◆ Task item
Work out how many lines in the data include the string "execDecoder"; reply with that number alone.

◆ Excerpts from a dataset
Definition readArg (d : execDecoder) : outcome (option ExecArg * execDecoder) :=
  let '(typ, d) := read d in
  if decide (typ = execArgConst) then
    let '(meta, d) := read d in
    let '(v, d) := read d in
    Ret (Some (ExecArgConst (Z.land meta 0xff) (meta_byte meta 8) v (meta_byte meta 16) (meta_byte meta 24)
           (Z.shiftr meta 32)), d)
  else if decide (typ = execArgAddr32 ∨ typ = execArgAddr64) then
    let size := if decide (typ = execArgAddr64) then 8 else 4 in
    let '(v, d) := read d in
    Ret (Some (ExecArgConst size 0 (v +u DataOffset target) 0 0 0), d)
  else if decide (typ = execArgResult) then
    let '(meta, d) := read d in
    let '(idx, d) := read d in
    let '(div, d) := read d in
    let '(add, d) := read d in
    let '(def, d) := read d in
    Ret (Some (ExecArgResult (Z.land meta 0xff) (meta_byte meta 8) idx div add def),
         set_vars d (store_var idx def (d_vars d)))
  else if decide (typ = execArgData) then
    let '(flags, d) := read d in
    let size := Z.ldiff flags execArgDataReadable in
    let readable := bool_decide (Z.land flags execArgDataReadable ≠ 0) in
    let '(data, d) := readBlob size d in
    Ret (Some (ExecArgData data readable), d)
  else if decide (typ = execArgCsum) then
    let '(size, d) := read d in
    let '(kind, d) := read d in
    if decide (kind = ExecArgCsumInet) then
      let '(n, d) := read d in
      if decide (max_chunks < n) then Panic
      else
        let '(chunks, d) := read_chunks (Z.to_nat n) d in
        Ret (Some (ExecArgCsum size kind chunks), d)
    else Ret (None, setErr (ErrCsumKind kind) d)
  else Ret (None, setErr (ErrArgType typ) d).

Definition readCallProps (p : CallProps) (d : execDecoder) : CallProps * execDecoder :=
  let '(fail, d) := read d in
  let '(async, d) := read d in
  let '(rerun, d) := read d in
  (mkCallProps (i64 fail) (if decide (async = 1) then true else Async p) (i64 rerun), d).

Definition commit_vars (c : ExecCall) (n : Z) : Z :=
  let n := if decide (XIndex c ≠ ExecNoCopyout ∧ n < XIndex c +u 1) then XIndex c +u 1 else n in
  foldl (λ n o, Z.max n (XOutIndex o +u 1)) n (XCopyout c).
Definition commitCall (d : execDecoder) : execDecoder :=
  match XMeta (d_call d) with
  | None => d
  | Some _ =>
      mkDec (d_data d) (d_err d) (commit_vars (d_call d) (numVars d)) (d_vars d) emptyExecCall
        (d_calls d ++ [d_call d]) (kconfuzzActions d)
  end.

Definition with_props (c : ExecCall) p := mkXCall (XMeta c) p (XIndex c) (XArgs c) (XCopyin c) (XCopyout c).
Definition with_meta (c : ExecCall) m i := mkXCall m (XProps c) i (XArgs c) (XCopyin c) (XCopyout c).
Definition add_arg (c : ExecCall) a := mkXCall (XMeta c) (XProps c) (XIndex c) (XArgs c ++ [a]) (XCopyin c) (XCopyout c).
Definition add_copyin (c : ExecCall) i := mkXCall (XMeta c) (XProps c) (XIndex c) (XArgs c) (XCopyin c ++ [i]) (XCopyout c).
Definition add_copyout (c : ExecCall) o := mkXCall (XMeta c) (XProps c) (XIndex c) (XArgs c) (XCopyin c) (XCopyout c ++ [o]).

(** The loop over the call arguments: [false] when the parse stops there. *)
Fixpoint read_args (n : nat) (d : execDecoder) : outcome (bool * execDecoder) :=
  match n with
  | O => Ret (true, d)
  | S n =>
      '(a, d) ← readArg d;
      match a with
      | Some (ExecArgConst _ _ _ _ _ _ as x) | Some (ExecArgResult _ _ _ _ _ _ as x) =>
          read_args n (set_call d (add_arg (d_call d) x))
      | _ => Ret (false, setErr (ErrBadCallArg a) d)
      end
  end.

◆ Your response
4